Roots to the Argentinos Juniors' successful can be traced to 1983, when Angel Labruna was hired as manager of the team. He demanded the club executives to bring first-class players in order to make a competitive team and fight for a championship. Therefore Ubaldo Fillol (only played a few matches before being traded to Brazilian CR Flamengo), José Luis Pavoni (from Pumas UNAM), Miguel Lemme (from Estudiantes de La Plata), and winger José "Pepe" Castro (Independiente) were hired by the club.

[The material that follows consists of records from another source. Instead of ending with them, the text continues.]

(** * HQL: the query language of the Harvest plugin (src/main.ts)

    A shallow embedding of the HQL parser ([parseQuery], [parseTimeRange]),
    of the report renderer ([renderReport], [renderList], [renderSummary])
    and of the code-block processor ([hqlProcessor], [getTimeEntries]),
    with the properties the specification states about them.

    Conventions of the embedding.
    - Numbers are exact: a time value is an integer number of milliseconds
      ([Z]), hours are rationals ([Q]); floating-point rounding is outside
      the embedding.  A [Date] holds a time value of at most 8.64e15 in
      absolute value, or is invalid ([TimeClip]).
    - Strings are sequences of ASCII code units.
    - The local time zone is a fixed offset [tza] from UTC (milliseconds,
      local = UTC + tza); daylight-saving transitions are outside the
      embedding.
    - An asynchronous call is the value it resolves to. *)

From Stdlib Require Import ZArith Lia List Bool String Ascii.
From Stdlib Require Import QArith Qabs Qround Lqa.
From Stdlib Require Import Sorting.Sorted Sorting.Permutation.
From Stdlib Require Import Numbers.DecimalString Numbers.DecimalPos Numbers.DecimalZ.
Import ListNotations.

Local Open Scope string_scope.
Local Open Scope Z_scope.

(** ** Calendar arithmetic of [Date]

    The abstract operations by which ECMA-262 defines the methods of [Date]
    that the source calls ([getFullYear], [getMonth], [getDate], [getDay],
    [setDate], the [Date] constructor).  Names follow the standard. *)

Module ES.

Definition msPerDay : Z := 86400000.

Definition Day (t : Z) : Z := t / msPerDay.

Definition TimeWithinDay (t : Z) : Z := t mod msPerDay.

Definition DaysInYear (y : Z) : Z :=
  if negb (y mod 4 =? 0) then 365
  else if negb (y mod 100 =? 0) then 366
  else if negb (y mod 400 =? 0) then 365
  else 366.

Definition DayFromYear (y : Z) : Z :=
  365 * (y - 1970) + (y - 1969) / 4 - (y - 1901) / 100 + (y - 1601) / 400.

(** The year of a day number: the largest [y] with [DayFromYear y <= d].
    The mean length of a year gives an estimate that is off by one at most. *)
Definition YearFromDay (d : Z) : Z :=
  let y := 1970 + (400 * d) / 146097 in
  if DayFromYear (y + 1) <=? d then y + 1
  else if d <? DayFromYear y then y - 1
  else y.

Definition YearFromTime (t : Z) : Z := YearFromDay (Day t).

Definition InLeapYear (t : Z) : Z :=
  if DaysInYear (YearFromTime t) =? 366 then 1 else 0.

Definition DayWithinYear (t : Z) : Z := Day t - DayFromYear (YearFromTime t).

Definition MonthFromTime (t : Z) : Z :=
  let d := DayWithinYear t in
  let leap := InLeapYear t in
  if d <? 31 then 0
  else if d <? 59 + leap then 1
  else if d <? 90 + leap then 2
  else if d <? 120 + leap then 3
  else if d <? 151 + leap then 4
  else if d <? 181 + leap then 5
  else if d <? 212 + leap then 6
  else if d <? 243 + leap then 7
  else if d <? 273 + leap then 8
  else if d <? 304 + leap then 9
  else if d <? 334 + leap then 10
  else 11.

Nevertheless, Labruna left his charge that same year, being replaced by Roberto Saporiti while new players arrived in the club, they were Jorge Olguín (world champion with Argentina in 1978), Juan José López (from Boca Juniors), Emilio Commisso from River Plate, Carlos Morete from Independiente, and Enrique Vidallé from Huracán, all of them with a long experience in Primera División.

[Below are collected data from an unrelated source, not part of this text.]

Lemma execute_needs_a_scope_witness :
  Example.execute 1 3 w0 = (Raise IndexError, w0) /\
  Example.execute 1 2 w0 = (Raise UnknownScopeError, w0) /\
  Example.execute 1 4 w0 = (Raise UnknownScopeError, w0).
Proof.
  split; [|split].
  - exact (execute_needs_a_scope G is_acm never never never always provider_call
             0 3 w0 eq_refl eq_refl).
  - exact (execute_needs_a_scope G is_acm never never never always provider_call
             0 2 w0 eq_refl eq_refl).
  - exact (execute_needs_a_scope G is_acm never never never always provider_call
             0 4 w0 eq_refl eq_refl).
Defined.

Lemma request_has_no_app : "app" ∉ dom (stacks (w_state w_request)).
Proof. simpl. rewrite dom_singleton_L. set_solver. Qed.

Lemma execute_unknown_scope_witness :
  Example.execute 1 2 w_request = (Raise UnknownScopeError, w_request).
Proof.
  exact (execute_unknown_scope G is_acm never never never always provider_call
           0 2 "app" w_request (Named "app") eq_refl eq_refl request_has_no_app).
Defined.

Lemma app_consistent : consistent (w_state w_app).
Proof. unfold consistent. simpl. by rewrite !dom_singleton_L. Qed.

Lemma app_entered : "app" ∈ dom (stacks (w_state w_app)).
Proof. simpl. rewrite dom_singleton_L. set_solver. Qed.

Lemma scope_reentry_raises_witness :
  (Example.run_ops 5 [OpExecute 2] w_app).1 = Return tt /\
  "app" ∈ dom (stacks (w_state (Example.run_ops 5 [OpExecute 2] w_app).2)) /\
  Example.run_op 5 (OpScope "app" [OpExecute 3])
    (Example.run_ops 5 [OpExecute 2] w_app).2 =
    (Raise DuplicateScopeError, (Example.run_ops 5 [OpExecute 2] w_app).2).
Proof.
  split; [by vm_compute|].
  exact (scope_reentry_raises G is_acm never never never always provider_call
           guard_exit 5 "app" [OpExecute 2] [OpExecute 3] w_app
           (Example.run_ops 5 [OpExecute 2] w_app).2
           (Example.run_ops 5 [OpExecute 2] w_app).1
           app_consistent app_entered (surjective_pairing _)).
Defined.

Lemma cache_lookup_innermost_first_witness :
  cached (w_state w_nested) "app" 12 = Some 5 /\
  cached (w_state w_nested) "request" 12 = Some 99 /\
  Example.execute 1 2 w_nested = (Return 99, w_nested).
Proof.
  split; [by vm_compute|]. split; [by vm_compute|].
  apply (cache_lookup_innermost_first G is_acm never never never always provider_call
           0 2 w_nested (Named "app") ["app"] [] "request" 99).
  - reflexivity.
  - reflexivity.
  - reflexivity.
  - discriminate.
  - by vm_compute.
  - reflexivity.
  - by vm_compute.
  - constructor.
Defined.

Lemma execute_bound_provider_witness :
  Example.execute 1 2 w_bound =
    (Return 13,
     mkWorld {| binds := {[12 := 3]}; cached_values := {["app" := {[13 := 13]}]};
                stacks := {["app" := []]}; scopes := ["app"] |} [EvCall 13]) /\
  (Example.execute 1 2 w_bound).1 = Return 13 /\
  cached (w_state (Example.execute 1 2 w_bound).2) "app" 13 = Some 13 /\
  calls_of 12 (w_log (Example.execute 1 2 w_bound).2) = 0.
Proof.
  split; [by vm_compute|].
  destruct (execute_bound_provider G is_acm never never never always provider_call
              0 2 3 w_bound (Named "app") Unscoped "app" 13)
    as (_ & Hother & Hstored & _); try reflexivity.
  destruct (Hstored "app" eq_refl) as [Hr Hc].
  { simpl. rewrite dom_singleton_L. set_solver. }
  split; [exact Hr|]. split; [exact Hc|].
  apply Hother. simpl. discriminate.
Defined.

Lemma only_scoped_44 (d' : DepId) : call (G d') = 44 -> scope (G d') <> Unscoped.
Proof.
  intros H.
  do 16 (destruct d' as [|d']; [by (try discriminate H)|]).
  simpl in H. lia.
Qed.

Lemma scoped_provider_once_per_execute_witness :
  Example.execute 5 11 w_app = (Return 214, (Example.execute 5 11 w_app).2) /\
  calls_of 44 (w_log (Example.execute 5 11 w_app).2) <= calls_of 44 (w_log w_app) + 1.
Proof.
  assert (H : Example.execute 5 11 w_app = (Return 214, (Example.execute 5 11 w_app).2)).
  { by vm_compute. }
  split; [exact H|].
  apply (scoped_provider_once_per_execute G is_acm never never never always
           provider_call 5 11 w_app _ 214 44 only_scoped_44).
  - intros q x Hx. simpl in Hx. by rewrite lookup_empty in Hx.
  - exact H.
Defined.

Lemma two_tasks_wf : heap_wf two_tasks.
Proof.
  intros tid t Ht.
  destruct tid as [|[|tid]]; simpl in Ht; [| |done]; injection Ht as <-; simpl.
  - constructor.
  - repeat constructor.
Qed.

Lemma result_is_memoized_witness :
  task_result provider_call 2 0 two_tasks w_app =
    (Return 11, ((task_result provider_call 2 0 two_tasks w_app).2.1,
                 (task_result provider_call 2 0 two_tasks w_app).2.2)) /\
  task_result provider_call 1 0
    (task_result provider_call 2 1
       (task_result provider_call 2 0 two_tasks w_app).2.1
       (task_result provider_call 2 0 two_tasks w_app).2.2).2.1
    (task_result provider_call 2 1
       (task_result provider_call 2 0 two_tasks w_app).2.1
       (task_result provider_call 2 0 two_tasks w_app).2.2).2.2 =
  (Return 11,
   ((task_result provider_call 2 1
       (task_result provider_call 2 0 two_tasks w_app).2.1
       (task_result provider_call 2 0 two_tasks w_app).2.2).2.1,
    (task_result provider_call 2 1
       (task_result provider_call 2 0 two_tasks w_app).2.1
       (task_result provider_call 2 0 two_tasks w_app).2.2).2.2)).
Proof.
  assert (H1 : task_result provider_call 2 0 two_tasks w_app =
    (Return 11, ((task_result provider_call 2 0 two_tasks w_app).2.1,
                 (task_result provider_call 2 0 two_tasks w_app).2.2))).
  { by vm_compute. }
  split; [exact H1|].
  apply (result_is_memoized provider_call 2 2 0 0 1 two_tasks _ _ w_app _ _ 11
           (task_result provider_call 2 1
              (task_result provider_call 2 0 two_tasks w_app).2.1
              (task_result provider_call 2 0 two_tasks w_app).2.2).1
           two_tasks_wf H1).
  by vm_compute.
Defined.

Lemma example_app_binds_below : binds_below 16 (w_state w_app).
Proof. intros p x Hx. simpl in Hx. by rewrite lookup_empty in Hx. Qed.

Lemma execute_returns_or_raises_witness :
  exists (r : Result Value) (w' : World), r <> OutOfFuel /\
    forall fuel, 16 < fuel -> Example.execute fuel 6 w_app = (r, w').
Proof.
  apply (execute_returns_or_raises G is_acm never never never always provider_call
           16 6 w_app example_closed_below example_app_binds_below).
  lia.
Defined.

Lemma bind_in_scope_evicts_witness :
  (Example.run_op 1 (OpScope "request" [OpBind 12 3]) w_nested).1 =
    Raise DuplicateScopeError /\
  (Example.run_op 1 (OpScope "job" [OpBind 12 3]) w_nested).1 = Return tt /\
  binds (w_state (Example.run_op 1 (OpScope "job" [OpBind 12 3]) w_nested).2) =
    binds (w_state w_nested) /\
  (forall s', cached (w_state (Example.run_op 1 (OpScope "job" [OpBind 12 3])
                                 w_nested).2) s' 12 = None) /\
  (forall s' p, p <> 12 ->
     cached (w_state (Example.run_op 1 (OpScope "job" [OpBind 12 3]) w_nested).2) s' p =
       cached (w_state w_nested) s' p).
Proof.
  split; [by vm_compute|].
  apply (bind_in_scope_evicts G is_acm never never never always provider_call
           guard_exit 1 "job" 12 3 w_nested).
  - simpl. rewrite dom_insert_L, dom_singleton_L. set_solver.
  - simpl. rewrite dom_insert_L, dom_singleton_L. set_solver.
Defined.

Lemma call_receives_sub_results_witness :
  task_result provider_call 2 1 two_tasks w_app =
    (Return 21, ((task_result provider_call 2 1 two_tasks w_app).2.1,
                 (task_result provider_call 2 1 two_tasks w_app).2.2)) /\
  exists values w2,
    Forall2 (fun kc kv => kc.1 = kv.1 /\
               exists sub, (task_result provider_call 2 1 two_tasks w_app).2.1 !! kc.2
                             = Some sub /\ t_result sub = Some kv.2)
      [("u", 0)] values /\
    invoke provider_call (Direct 10) values w2 =
      (Return 21, (task_result provider_call 2 1 two_tasks w_app).2.2) /\
    exists t', (task_result provider_call 2 1 two_tasks w_app).2.1 !! 1 = Some t' /\
               t_result t' = Some 21.
Proof.
  assert (H1 : task_result provider_call 2 1 two_tasks w_app =
    (Return 21, ((task_result provider_call 2 1 two_tasks w_app).2.1,
                 (task_result provider_call 2 1 two_tasks w_app).2.2))).
  { by vm_compute. }
  split; [exact H1|].
  exact (call_receives_sub_results provider_call 2 1
           (mkTask 0 (Named "app") (Direct 10) [("u", 0)] None) two_tasks _ w_app _ 21
           two_tasks_wf eq_refl eq_refl H1).
Defined.

Lemma ring_closed_below : closed_below ring 3.
Proof.
  intros d Hd. do 3 (destruct d as [|d]; [repeat constructor; simpl; lia|]). lia.
Qed.

Lemma ring_cycle : tc (sub_dependant ring) 0 0.
Proof.
  apply (tc_l _ 0 1 0); [by left|].
  apply (tc_l _ 1 2 0); [by left|].
  apply tc_once. by left.
Qed.

Lemma cyclic_description_is_rejected_witness :
  ring_execute 4 0 w_app = (Raise CircularDependencyError, w_app) /\
  (forall fuel,
     is_return (ring_build_task fuel (w_state w_app) 0 empty_locals) = false /\
     is_return (ring_execute fuel 0 w_app).1 = false) /\
  (exists e, forall fuel, 3 < fuel -> ring_execute fuel 0 w_app = (Raise e, w_app)).
Proof.
  split; [by vm_compute|].
  destruct (cyclic_description_is_rejected ring is_acm never never never always
              provider_call 3 0 w_app eq_refl (fun d1 d2 H => H) ring_cycle)
    as [Hnever Hraises].
  split; [exact Hnever|]. apply Hraises; [exact ring_closed_below|lia].
Defined.

Lemma scope_hands_on_outcome_witness :
  (Example.run_op 5 (OpScope "app" failing_body) w0).1 = Raise (ProviderError 21) /\
  (Example.run_op 5 (OpScope "app" failing_body) w0).1 =
    (Example.run_ops 5 failing_body (enter_world "app" w0)).1.
Proof.
  split; [by vm_compute|].
  apply (scope_hands_on_outcome G is_acm never never never always provider_call
           guard_exit 5 "app" failing_body w0).
  - reflexivity.
  - exact app_not_entered.
Defined.

End ExtraWitnesses.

Under Saporiti's management, Argentinos won their first title, the 1984 Metropolitano. In 1985, José Yudica was hired as manager of the team.

Argentinos Juniors had won the 1984 Metropolitano with the same footballers that played the final v Vélez, with the exception of striker Pedro Pasculli (topscorer of the season), transferred to Italian US Lecce.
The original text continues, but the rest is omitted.